Everyone will demonstrate the status of their Trashbot's behavior during our meeting on Wednesday, January 17, but you may continue working on the trashbot for lab credit until the end of the week. That said, I would like everyone to make an effort to wrap up this lab as quickly as possible so you can begin work on your final projects.
The first task is to write a program to get your robot to find a single piece of trash - a plastic bottle - on a flat, open surface. Your robot must find and move to that soda bottle. You should assume anything about the starting location of the robot relative to the bottle. However, you may assume that the closest object to the robot will be the bottle.
One way to go about accomplishing this task is as follows. Begin by doing a 360 degree scan, noting the direction in which the trash appears to be. Don't attempt to monitor distances continuously using sonar. Instead, stop at various points in the 360 degree turn, using the sonar to find distances while the robot and servo are at rest.
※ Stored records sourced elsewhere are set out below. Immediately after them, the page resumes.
(* ===== verification/ListBlocking.v ===== *)
(** * The blocking list commands

    src/redis/list/blocking.go over the registry of blocked clients, and the
    timeouts of src/redis/shared/timeout.go.

    A blocking command tries, waits for a signal, and tries again; what the
    rest of the server does while it waits is given from outside, as the engine
    context and the registry each [Wait] returns to. *)

From Stdlib Require Import SpecFloat.
From S2P Require Import Prelude GoBytes Strconv Floats Commands Writer Engine Lists Blocking.

Local Open Scope Z_scope.

(** ** Timeouts *)

(** [strconv.ParseUint] with base 0: the base is that of the prefix, and
    underscores may separate digits. *)
Definition lower_letter (c : Z) : Z := Z.lor c 32.

Definition digit_value (c : Z) : option Z :=
  if (48 <=? c) && (c <=? 57) then Some (c - 48)
  else if (97 <=? lower_letter c) && (lower_letter c <=? 122) then Some (lower_letter c - 97 + 10)
  else None.

Fixpoint parse_digits (base n : Z) (s : bytes) : option Z :=
  match s with
  | [] => Some n
  | c :: s' =>
    if c =? 95 then parse_digits base n s'
    else match digit_value c with
    | None => None
    | Some d =>
      if base <=? d then None
      else if MaxUint64 <? n * base + d then None
      else parse_digits base (n * base + d) s'
    end
  end.

Definition split_base (s : bytes) : Z * bytes :=
  match s with
  | 48 :: c :: d :: rest =>
    if lower_letter c =? 98 then (2, d :: rest)
    else if lower_letter c =? 111 then (8, d :: rest)
    else if lower_letter c =? 120 then (16, d :: rest)
    else (8, c :: d :: rest)
  | 48 :: rest => (8, rest)
  | _ => (10, s)
  end.

(** [underscoreOK]: [i] is what was seen last. *)
Inductive Seen : Type := SeenStart | SeenDigit | SeenUnderscore | SeenOther.

Fixpoint underscore_scan (hex : bool) (i : Seen) (s : bytes) : bool :=
  match s with
  | [] => match i with SeenUnderscore => false | _ => true end
  | c :: s' =>
    if ((48 <=? c) && (c <=? 57)) || (hex && (97 <=? lower_letter c) && (lower_letter c <=? 102))
    then underscore_scan hex SeenDigit s'
    else if c =? 95 then match i with SeenDigit => underscore_scan hex SeenUnderscore s' | _ => false end
    else match i with SeenUnderscore => false | _ => underscore_scan hex SeenOther s' end
  end.

Definition underscoreOK (s : bytes) : bool :=
  let s := match s with c :: s' => if (c =? 45) || (c =? 43) then s' else s | [] => s end in
  match s with
  | 48 :: c :: rest =>
    if (lower_letter c =? 98) || (lower_letter c =? 111) || (lower_letter c =? 120)
    then underscore_scan (lower_letter c =? 120) SeenDigit rest
    else underscore_scan false SeenStart s
  | _ => underscore_scan false SeenStart s
  end.

Definition ParseUint0 (s : bytes) : option Z :=
  match s with
  | [] => None
  | _ =>
    let '(base, digits) := split_base s in
    match parse_digits base 0 digits with
    | None => None
    | Some n => if bool_decide (95 ∈ digits) && negb (underscoreOK s) then None else Some n
    end
  end.

Definition ParseInt0 (s : bytes) : option Z :=
  match s with
  | [] => None
  | c :: s' =>
    let neg := c =? 45 in
    match ParseUint0 (if neg || (c =? 43) then s' else s) with
    | None => None
    | Some un =>
      if negb neg && (2 ^ 63 <=? un) then None
      else if neg && (2 ^ 63 <? un) then None
      else Some (if neg then - un else un)
    end
  end.

(** [float64(1<<62) / float64(time.Second)]. *)
Definition max_timeout : spec_float := float_div (float64_of (2 ^ 62)) (float64_of 1000000000).

Definition bad_timeout : bytes := str "ERR timeout is not a float or out of range".

Section ListBlocking.
Context `{Engine} `{!Clock} `{Xxh3} `{ParseFloat}.

Definition ParseBlockingTimeout (s : bytes) : result bytes spec_float :=
  let parsed :=
    match parse_float s with
    | Some t => Some t
    | None =>
      match ParseInt0 s with
      | Some n => Some (float64_of n)
      | None => float64_of <$> ParseUint0 s
      end
    end in
  match parsed with
  | None => Err bad_timeout
  | Some t =>
    match t with
    | S754_nan | S754_infinity _ => Err bad_timeout
    | _ =>
      if SFltb t (S754_zero false) then Err (str "ERR timeout is negative")
      else if SFltb max_timeout t then Err (str "ERR timeout is out of range")
      else Ok t
    end
  end.

(** ** One attempt *)

(** [tryPop], for the registration [p] of registry [m]. *)
Definition tryPop (m : SubscriptionManager) (p : nat) (left : bool) (key : bytes) : M (option bytes) :=
  if negb (IsOldestWaiter p key m) then mret None
  else
    s ← getListSnapshot key;
    if negb (ks_exists s) || ks_wrongType s then mret None
    else match from_end left (ordered_elements s) with
    | [] => mret None
    | elem :: _ =>
      _ ← begin_read key (ks_tips s);
      _ ← emitListRemove key (el_Id elem);
      mret (Some (el_bytes elem))
    end.

(** [tryMultiPop]. *)
Definition tryMultiPop (m : SubscriptionManager) (p : nat) (left : bool) (count : Z) (key : bytes) :
    M (option (list bytes)) :=
  if negb (IsOldestWaiter p key m) then mret None
  else
    s ← getListSnapshot key;
    if negb (ks_exists s) || ks_wrongType s || (len (ordered_elements s) =? 0) then mret None
    else
      let elements := ordered_elements s in
      let n := Z.min count (len elements) in
      let popped := take (Z.to_nat n) (from_end left elements) in
      _ ← remove_elements key (ks_tips s) popped;
      mret (Some (el_bytes <$> popped)).

(** What an attempt comes to: a reply, having taken something or having been
    refused, or nothing yet. *)
Inductive Attempt : Type :=
  | Served (r : Writer → Writer)
  | Rejected (r : Writer → Writer)
  | NotYet.

(** The keys in order, until one serves. *)
Fixpoint try_keys {A} (try : bytes → M (option A)) (r : bytes → A → Writer → Writer) (keys : list bytes) :
    M Attempt :=
  match keys with
  | [] => mret NotYet
  | key :: keys' =>
    x ← try key;
    match x with
    | Some a => mret (Served (r key a))
    | None => try_keys try r keys'
    end
  end.

Definition pop_pair (key elem : bytes) (w : Writer) : Writer :=
  WriteBulkString elem (WriteBulkString key (WriteArray 2 w)).
Definition mpop_pair (key : bytes) (elems : list bytes) (w : Writer) : Writer :=
  foldl (λ w e, WriteBulkString e w) (WriteArray (len elems) (WriteBulkStringStr key (WriteArray 2 w))) elems.

Definition attempt_pop (left : bool) (keys : list bytes) (p : nat) (m : SubscriptionManager) : M Attempt :=
  try_keys (tryPop m p left) pop_pair keys.
Definition attempt_mpop (left : bool) (count : Z) (keys : list bytes) (p : nat) (m : SubscriptionManager) : M Attempt :=
  try_keys (tryMultiPop m p left count) mpop_pair keys.
Definition attempt_move (source destination : bytes) (popLeft pushLeft : bool) (p : nat) (m : SubscriptionManager) :
    M Attempt :=
  r ← doLMove source destination popLeft pushLeft;
  mret (match r with
        | Moved elem => Served (WriteBulkString elem)
        | MoveRefused errMsg => Rejected (WriteError errMsg)
        | NothingToMove => NotYet
        end).

(** ** The wait loop *)

(** How [reg.Wait] returns, with what the engine and the registry have become:
    woken, or ended by the timeout, by CLIENT UNBLOCK (with its error flag) or by
    the connection. *)
Inductive WaitEvent : Type :=
  | EvWoken (c : Ctx) (m : SubscriptionManager)
  | EvEnded (c : Ctx) (m : SubscriptionManager) (unblockError : bool).

(** The command has returned, or is still waiting after the events given. *)
Inductive BlockEnd : Type := Returned | Waiting | Stopped.

Definition unblocked : bytes := str "UNBLOCKED client unblocked via CLIENT UNBLOCK".

Fixpoint block_loop (attempt : nat → SubscriptionManager → M Attempt) (timedOut : Writer → Writer) (p : nat)
    (events : list WaitEvent) (m : SubscriptionManager) (st : St) : BlockEnd * SubscriptionManager * St :=
  match attempt p m st with
  | (Next (Served r), st') => (Returned, Cancel p m, mkSt (st_ctx st') (r (st_w st')) (st_held st'))
  | (Next (Rejected r), st') => (Returned, CancelAndRenotify p m, mkSt (st_ctx st') (r (st_w st')) (st_held st'))
  | (Next NotYet, st') =>
    match events with
    | [] => (Waiting, m, st')
    | EvWoken c m' :: events' =>
      block_loop attempt timedOut p events' m' (mkSt c (st_w st') (st_held st'))
    | EvEnded c m' unblockError :: _ =>
      (Returned, Cancel p m',
       mkSt c ((if unblockError then WriteError unblocked else timedOut) (st_w st')) (st_held st'))
    end
  | (Return, st') => (Returned, Cancel p m, st')
  | (_, st') => (Stopped, m, st')
  end.

(** Registers for the keys and enters the loop. *)
Definition block_on (attempt : nat → SubscriptionManager → M Attempt) (timedOut : Writer → Writer)
    (keys : list bytes) (events : list WaitEvent) (m : SubscriptionManager) (st : St) :
    BlockEnd * SubscriptionManager * St :=
  match Register keys m with
  | (None, m') =>
    (Returned, m', mkSt (st_ctx st) (WriteError (str "ERR register called with zero channels") (st_w st)) (st_held st))
  | (Some p, m') => block_loop attempt timedOut p events m' st
  end.

(** A part that runs before the wait: what it replies ends the command. *)
Definition before_block {A} (pre : M A) (next : A → SubscriptionManager → St → BlockEnd * SubscriptionManager * St)
    (m : SubscriptionManager) (st : St) : BlockEnd * SubscriptionManager * St :=
  match pre st with
  | (Next a, st') => next a m st'
  | (Return, st') => (Returned, m, st')
  | (_, st') => (Stopped, m, st')
  end.

(** In a script: the one-shot variant is prepared, and its runner dropped. *)
Definition drop_runner (pr : Prep) : M unit :=
  match pr with
  | Refuse _ f => write f
  | Accept _ _ => mret tt
  | Crash => or_panic None
  end.

Definition or_reply {A} (r : result bytes A) : M A :=
  match r with Ok a => mret a | Err msg => reply (WriteError msg) end.

(** ** The commands *)

Definition handleBlockingPop (left inScript : bool) (args : list bytes) (events : list WaitEvent) :
    SubscriptionManager → St → BlockEnd * SubscriptionManager * St :=
  before_block
    (if len args <? 2
     then reply (WriteWrongNumArguments (if left then str "blpop" else str "brpop"))
     else
       timeoutArg ← or_panic (last args);
       _ ← or_reply (ParseBlockingTimeout timeoutArg);
       let keys := take (length args - 1) args in
       _ ← check_list_types keys;
       if inScript then _ ← drop_runner (handleLPopNonBlocking left args); exit
       else mret keys)
    (λ keys, block_on (attempt_pop left keys) WriteNullArray keys events).
Definition handleBLPop := handleBlockingPop true.
Definition handleBRPop := handleBlockingPop false.

Definition handleBLMPop (inScript : bool) (args : list bytes) (events : list WaitEvent) :
    SubscriptionManager → St → BlockEnd * SubscriptionManager * St :=
  before_block
    (if inScript then _ ← drop_runner (handleBLMPopNonBlocking args); exit
     else match args with
     | t :: ((_ :: _ :: _ :: _) as rest) =>
       _ ← or_reply (ParseBlockingTimeout t);
       match parse_mpop 1 rest with
       | MPopRefuse _ f => reply f
       | MPopPanic => or_panic None
       | MPop keys fromLeft count =>
         _ ← check_list_types keys;
         mret (keys, fromLeft, count)
       end
     | _ => reply (WriteWrongNumArguments (str "blmpop"))
     end)
    (λ '(keys, fromLeft, count), block_on (attempt_mpop fromLeft count keys) WriteNullArray keys events).

Definition handleBLMove (inScript : bool) (args : list bytes) (events : list WaitEvent) :
    SubscriptionManager → St → BlockEnd * SubscriptionManager * St :=
  before_block
    (if inScript then _ ← drop_runner (handleBLMoveNonBlocking args); exit
     else match args with
     | [source; destination; from; to; t] =>
       _ ← or_reply (ParseBlockingTimeout t);
       match parse_direction from, parse_direction to with
       | Some popLeft, Some pushLeft => mret (source, destination, popLeft, pushLeft)
       | _, _ => reply syntax_error
       end
     | _ => reply (WriteWrongNumArguments (str "blmove"))
     end)
    (λ '(source, destination, popLeft, pushLeft),
       block_on (attempt_move source destination popLeft pushLeft) WriteNullBulkString [source] events).

Definition handleBRPopLPush (inScript : bool) (args : list bytes) (events : list WaitEvent) :
    SubscriptionManager → St → BlockEnd * SubscriptionManager * St :=
  before_block
    (if inScript then _ ← drop_runner (handleBRPopLPushNonBlocking args); exit
     else match args with
     | [source; destination; t] =>
       _ ← or_reply (ParseBlockingTimeout t);
       mret (source, destination)
     | _ => reply (WriteWrongNumArguments (str "brpoplpush"))
     end)
    (λ '(source, destination),
       block_on (attempt_move source destination false true) WriteNullBulkString [source] events).
End ListBlocking.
While our ultrasonic range finders are quite good, they aren't perfect. Therefore, rather than relying on only one measurement of distance for a given robot orientation, you should compute the average of several (say, five) distance measures. This will obviously take longer, but you will likely find the averages to be quite a bit more reliable than single readings. Also remember that distance measures can be negative. This occurs when the sonar device does not detect a returned "chirp" in a reasonable amount of time.
Once the direction of the trash has been determined, orient your robot and begin to move in that direction.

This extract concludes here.